Durante su intervención en la IV Cumbre en Defensa de la Democracia en la ciudad española de Barcelona, el mandatario alertó que el planeta vive un momento peligroso marcado por la falta de respeto a las normas internacionales.
“Ese extremismo, de falta de respeto a la Carta de la ONU y a la armonía entre las naciones, es muy peligroso en el mundo en que vivimos”, afirmó, al referirse el aumento de los conflictos armados.
Lula criticó el papel de los miembros permanentes del Consejo de Seguridad, a los que acusó de actuar como “señores de la guerra” en lugar de garantes de la paz, y denunció que decisiones militares se toman sin consultar a la ONU, lo que debilita su legitimidad.
Señaló, por ejemplo, que el expresidente estadounidense George W. Bush no pidió autorización a nadie para invadir Iraq, donde no existían las supuestas armas químicas usadas como argumento para esa conflagración, y realizó cuestionamientos similares sobre la agresión de Israel contra la Franja de Gaza o la de Estados Unidos contra Venezuela.

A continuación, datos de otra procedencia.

(** The links the constructor leaves. *)
Lemma init_queue_links h (l : list nat) :
  NoDup l → l ≠ [] →
  let blocks := BId <$> l in
  let H := q_heap (init_queue h blocks) in
  next_free_block (H BHead) = head blocks ∧ prev_free_block (H BTail) = last blocks ∧
  next_free_block (H BTail) = None ∧ (∀ n, n ∉ l → H (BId n) = h (BId n)) ∧
  (∀ n, block_id (H (BId n)) = block_id (h (BId n)) ∧ ref_cnt (H (BId n)) = ref_cnt (h (BId n)) ∧
        block_hash (H (BId n)) = block_hash (h (BId n)) ∧ is_null (H (BId n)) = is_null (h (BId n))) ∧
  (∀ i b, blocks !! i = Some b →
     prev_free_block (H b) = (if decide (i = 0%nat) then Some BHead else blocks !! (i - 1)%nat) ∧
     next_free_block (H b) = (if decide (i = length blocks - 1)%nat then Some BTail
                              else blocks !! (i + 1)%nat)).
Proof.
  intros Hnd Hne. cbn zeta.
  assert (NoDup (BId <$> l)) as Hndb by (by apply NoDup_fmap_2; [apply _|]).
  pose proof (init_link_loop (BId <$> l) h (length (BId <$> l)) Hndb ltac:(lia)) as (Hm & Ho & Hl).
  unfold init_queue. set (h0 := foldl _ _ _) in *.
  assert (∃ f, head l = Some f) as [f Hf] by (destruct l; [done|by eexists]).
  destruct (last l) as [z|] eqn:Hz; [|by apply last_None in Hz].
  assert (head (BId <$> l) = Some (BId f)) as Ef by (by destruct l; simplify_eq/=).
  assert (last (BId <$> l) = Some (BId z)) as Ez.
  { rewrite last_lookup in Hz. rewrite last_lookup. by rewrite length_fmap, list_lookup_fmap, Hz. }
  assert (f ∈ l ∧ z ∈ l) as [Hfl Hzl].
  { split; [destruct l; simplify_eq/=; set_solver|]. rewrite last_lookup in Hz.
    by eapply list_elem_of_lookup_2. }
  rewrite Ef, Ez, <-head_lookup, Ef. simpl. rewrite last_lookup in Ez.
  rewrite head_lookup in Ef. split_and!; [by hsimp..| | |].
  - intros n Hn. rewrite !hmod_ne by naive_solver. apply Ho. by rewrite BId_elem.
  - intros n. destruct (Hm (BId n)) as (<- & <- & <- & <-).
    unfold hmod. by repeat case_decide.
  - intros i b Hb. destruct (Hl i b Hb) as [Hp Hn].
    assert (b = BId f ↔ i = 0%nat) as Hbf.
    { split; [intros ->; by eapply NoDup_lookup|intros ->; congruence]. }
    assert (b = BId z ↔ i = (length (BId <$> l) - 1)%nat) as Hbz.
    { rewrite Nat.sub_1_r. split; [intros ->; by eapply NoDup_lookup|intros ->; congruence]. }
    apply lookup_lt_Some in Hb as Hi.
    assert (b ≠ BHead ∧ b ≠ BTail) as [Hb1 Hb2].
    { rewrite list_lookup_fmap in Hb. by destruct (l !! i); simplify_eq/=. }
    unfold hmod. destruct (decide (b = BHead)), (decide (b = BTail)); [done..|].
    destruct (decide (b = BId f)) as [E1|E1], (decide (b = BId z)) as [E2|E2];
      rewrite Hbf in E1; rewrite Hbz in E2; simpl; rewrite ?Hp, ?Hn; split;
      repeat case_decide; try done; exfalso; lia.
Qed.

Lemma init_queue_repr h (l : list nat) :
  NoDup l →
  (∀ n, n ∉ l → prev_free_block (h (BId n)) = None ∧ next_free_block (h (BId n)) = None) →
  queue_repr (init_queue h (BId <$> l)) l.
Proof.
  intros Hnd Hout. destruct (decide (l = [])) as [->|Hne].
  { split; [done..| |done|].
    - split; done.
    - intros n Hn. simpl. rewrite !hmod_ne by done. by apply Hout. }
  destruct (init_queue_links h l Hnd Hne) as (Hh & Ht & Htn & Ho & _ & Hl).
  set (H := q_heap _) in *. split; [|done| |done|].
  - unfold init_queue. destruct (_ !! 0%nat), (last _); simpl; by rewrite zlen_fmap.
  - fold H. apply dseg_pairwise. intros [|i] x y Hx Hy.
    + simpl in *. simplify_eq. rewrite Hh, <-head_lookup in *.
      destruct l as [|f l]; [done|]. simpl in Hy. simplify_eq.
      split; [done|]. by destruct (Hl 0%nat (BId f) eq_refl) as [-> _].
    + rewrite !lookup_cons in Hx, Hy.
      assert (i < length (BId <$> l))%nat as Hi.
      { apply lookup_lt_Some in Hy. rewrite length_app in Hy. simpl in Hy. lia. }
      rewrite lookup_app_l in Hx by done. destruct (Hl i x Hx) as [_ Hn].
      destruct (decide (S i < length (BId <$> l))%nat) as [Hsi|Hsi].
      * rewrite lookup_app_l in Hy by done. destruct (Hl (S i) y Hy) as [Hp _].
        rewrite Hn, Hp, !decide_False by lia. by rewrite Nat.add_1_r, Nat.sub_1_r.
      * rewrite lookup_app_r in Hy by lia. replace (S i - _)%nat with 0%nat in Hy by lia.
        simpl in Hy. simplify_eq. rewrite Hn, Ht, decide_True, last_lookup by lia.
        split; [done|]. rewrite <-Hx. f_equal. lia.
  - intros n Hn. fold H. rewrite Ho by done. by apply Hout.
Qed.

(** ** Refinement: any legal sequence of operations behaves like a list *)

Inductive queue_op :=
  | OpPopleft
  | OpPopleftN (n : nat)
  | OpRemove (b : nat)
  | OpAppend (b : nat)
  | OpPrependN (bs : list nat)
  | OpAppendN (bs : list nat).

(** The operation on the linked list, with the blocks it returns. *)
Definition run_op (q : FreeKVCacheBlockQueue) (op : queue_op)
    : result (list bref * FreeKVCacheBlockQueue) :=
  match op with
  | OpPopleft => '(b, q) ← popleft q; Ok ([b], q)
  | OpPopleftN n => popleft_n q (Z.of_nat n)
  | OpRemove b => q ← remove q (BId b); Ok ([], q)
  | OpAppend b => q ← append q (BId b); Ok ([], q)
  | OpPrependN bs => q ← prepend_n q (BId <$> bs); Ok ([], q)
  | OpAppendN bs => q ← append_n q (BId <$> bs); Ok ([], q)
  end.

(** The operation on the abstract list; [None] when the caller breaks the
    protocol (pops more than there is, removes a block that is not queued, or
    queues a block twice). *)
Definition spec_op (l : list nat) (op : queue_op) : option (list nat * list nat) :=
  match op with
  | OpPopleft => match l with [] => None | x :: l => Some ([x], l) end
  | OpPopleftN n => if decide (n ≤ length l)%nat then Some (take n l, drop n l) else None
  | OpRemove b => if decide (b ∈ l) then Some ([], filter (λ x, x ≠ b) l) else None
  | OpAppend b => if decide (b ∉ l) then Some ([], l ++ [b]) else None
  | OpPrependN bs => if decide (NoDup (bs ++ l)) then Some ([], bs ++ l) else None
  | OpAppendN bs => if decide (NoDup (l ++ bs)) then Some ([], l ++ bs) else None
  end.

Fixpoint run_ops (q : FreeKVCacheBlockQueue) (ops : list queue_op)
    : result (list bref * FreeKVCacheBlockQueue) :=
  match ops with
  | [] => Ok ([], q)
  | op :: ops => '(o1, q) ← run_op q op; '(o2, q) ← run_ops q ops; Ok (o1 ++ o2, q)
  end.

Fixpoint spec_ops (l : list nat) (ops : list queue_op) : option (list nat * list nat) :=
  match ops with
  | [] => Some ([], l)
  | op :: ops => '(o1, l) ← spec_op l op; '(o2, l) ← spec_ops l ops; Some (o1 ++ o2, l)
  end.

Lemma filter_ne_mid (l1 l2 : list nat) x :
  x ∉ l1 ++ l2 → filter (λ y, y ≠ x) (l1 ++ x :: l2) = l1 ++ l2.
Proof.
  intros Hx. rewrite filter_app, filter_cons_False by (intros H; by apply H).
  rewrite <-filter_app. apply filter_all. by intros y Hy ->.
Qed.

Lemma remove_repr_filter q l x :
  queue_repr q l → x ∈ l →
  ∃ q', remove q (BId x) = Ok q' ∧ queue_repr q' (filter (λ y, y ≠ x) l) ∧
        same_meta (q_heap q) (q_heap q').
Proof.
  intros Hq (l1 & l2 & ->)%list_elem_of_split.
  pose proof (repr_nodup _ _ Hq) as [Hx _]%NoDup_mid.
  rewrite filter_ne_mid by done. by apply remove_repr.
Qed.

Lemma run_op_simulates q l op out l' :
  queue_repr q l → spec_op l op = Some (out, l') →
  ∃ q', run_op q op = Ok (BId <$> out, q') ∧ queue_repr q' l' ∧ same_meta (q_heap q) (q_heap q').
Proof.
  intros Hq. destruct op as [|n|b|b|bs|bs]; simpl.
  - destruct l as [|x l]; [done|]. intros [= <- <-].
    destruct (popleft_cons _ _ _ Hq) as (q' & -> & ?). by exists q'.
  - case_decide; [|done]. intros [= <- <-]. by apply popleft_n_repr.
  - case_decide as Hb; [|done]. intros [= <- <-].
    destruct (remove_repr_filter _ _ _ Hq Hb) as (q' & -> & ?). by exists q'.
  - case_decide as Hb; [|done]. intros [= <- <-].
    destruct (append_repr _ _ _ Hq Hb) as (q' & -> & ?). by exists q'.
  - case_decide as Hb; [|done]. intros [= <- <-].
    destruct (prepend_n_repr _ _ _ Hq Hb) as (q' & -> & ?). by exists q'.
  - case_decide as Hb; [|done]. intros [= <- <-].
    destruct (append_n_repr _ _ _ Hq Hb) as (q' & -> & ?). by exists q'.
Qed.

Lemma run_ops_simulates q l ops out l' :
  queue_repr q l → spec_ops l ops = Some (out, l') →
  ∃ q', run_ops q ops = Ok (BId <$> out, q') ∧ queue_repr q' l' ∧ same_meta (q_heap q) (q_heap q').
Proof.
  revert q l out. induction ops as [|op ops IH]; intros q l out Hq; simpl.
  { intros [= <- <-]. by exists q. }
  destruct (spec_op l op) as [[o1 l1]|] eqn:E1; [|done]. simpl.
  destruct (spec_ops l1 ops) as [[o2 l2]|] eqn:E2; [|done]. simpl. intros [= <- <-].
  destruct (run_op_simulates _ _ _ _ _ Hq E1) as (q1 & -> & Hq1 & Hm1). simpl.
  destruct (IH _ _ _ Hq1 E2) as (q2 & -> & Hq2 & Hm2). simpl. exists q2.
  rewrite fmap_app. split_and!; [done..|]. by etransitivity.
Qed.

(** ** Properties *)

(** C33: the linked queue refines a plain list.  From the constructor, every
    sequence of operations a list allows returns the blocks the list returns, in
    that order; afterwards walking the links gives the list, the counter is its
    length, and only links have changed. *)
Theorem free_queue_refines_list h l ops out l' :
  NoDup l →
  (∀ n, n ∉ l → prev_free_block (h (BId n)) = None ∧ next_free_block (h (BId n)) = None) →
  spec_ops l ops = Some (out, l') →
  let q0 := init_queue h (BId <$> l) in
  ∃ q, run_ops q0 ops = Ok (BId <$> out, q) ∧
    get_all_free_blocks (S (length l')) q = Ok (BId <$> l') ∧ num_free_blocks q = zlen l' ∧
    same_meta (q_heap q0) (q_heap q).
Proof.
  intros Hnd Hh Hspec q0.
  destruct (run_ops_simulates q0 l ops out l') as (q & Hrun & Hq & Hm); [by apply init_queue_repr|done|].
  exists q. split_and!; [done| |apply (repr_count _ _ Hq)|done].
  apply get_all_free_blocks_repr; [done|lia].
Qed.

Lemma free_queue_refines_list_witness :
  ∃ q, run_ops (init_queue (λ _, new_block 0) (BId <$> [0; 1; 2; 3]%nat))
         [OpPopleft; OpRemove 2; OpPrependN [0]%nat; OpAppend 2; OpPopleftN 2] =
         Ok (BId <$> [0; 0; 1]%nat, q) ∧
    get_all_free_blocks 3 q = Ok (BId <$> [3; 2]%nat) ∧ num_free_blocks q = 2 ∧
    same_meta (q_heap (init_queue (λ _, new_block 0) (BId <$> [0; 1; 2; 3]%nat))) (q_heap q).
Proof.
  apply (free_queue_refines_list (λ _, new_block 0) [0; 1; 2; 3]%nat
    [OpPopleft; OpRemove 2; OpPrependN [0]%nat; OpAppend 2; OpPopleftN 2] [0; 0; 1]%nat [3; 2]%nat).
  - apply (bool_decide_unpack _). vm_compute. exact I.
  - done.
  - vm_compute. reflexivity.
Defined.

(** Misuse of the queue is detected: popping from an empty queue raises
    [ValueError], removing a block that is not queued raises [RuntimeError]. *)
Theorem free_queue_errors q l :
  queue_repr q l →
  (l = [] → popleft q = Raise ValueError) ∧
  (∀ x, x ∉ l → remove q (BId x) = Raise RuntimeError).
Proof.
  intros Hq. split; [intros ->; by apply popleft_nil|]. intros x. by apply remove_not_queued.
Qed.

En ese contexto, cuestionó el accionar de Trump, al señalar que “no podemos levantarnos cada mañana y acostarnos cada noche con un presidente amenazando al mundo en Twitter, haciendo la guerra”.
Asimismo, criticó que acciones impulsadas por el mandatario norteamericano generen consecuencias económicas globales, al afirmar que un conflicto o decisión unilateral puede encarecer alimentos y combustibles en otros países, afectando directamente a las poblaciones más vulnerables.
El jefe de Estado brasileño subrayó que ninguna nación tiene derecho a imponer reglas a otras y defendió una reforma del sistema internacional que amplíe la representación de regiones hoy excluidas de las decisiones clave.
Lula también condenó el bloqueo contra Cuba –recrudecido por Trump con un cerco energético- y dijo estar muy preocupado por la situación en la isla.
“Detengan este maldito bloqueo a Cuba y dejen que los cubanos vivan sus vidas. No podemos quedarnos callados”, expresó.
En otro momento de su discurso hizo referencia a que, dentro de Brasil, se derrotó al extremismo, en alusión a las condenas que cumplen el expresidente Jair Bolsonaro y otros involucrados en la trama golpista de 2023.
Sin embargo, advirtió que el extremismo no ha terminado, porque sigue vivo y volverá a presentarse a las elecciones, en referencia al hijo mayor del exmandatario preso, Flávio Bolsonaro, quien es precandidato de la derecha a los comicios de octubre próximo.
Al afirmar que ese es un problema interno de Brasil, como otros países tienen sus propias cuestiones, Lula indicó que lo que sí depende de todas las naciones es la democracia de la ONU, una organización de la cual remarcó que no puede quedar silenciosa ante todo lo que ocurre en el mundo.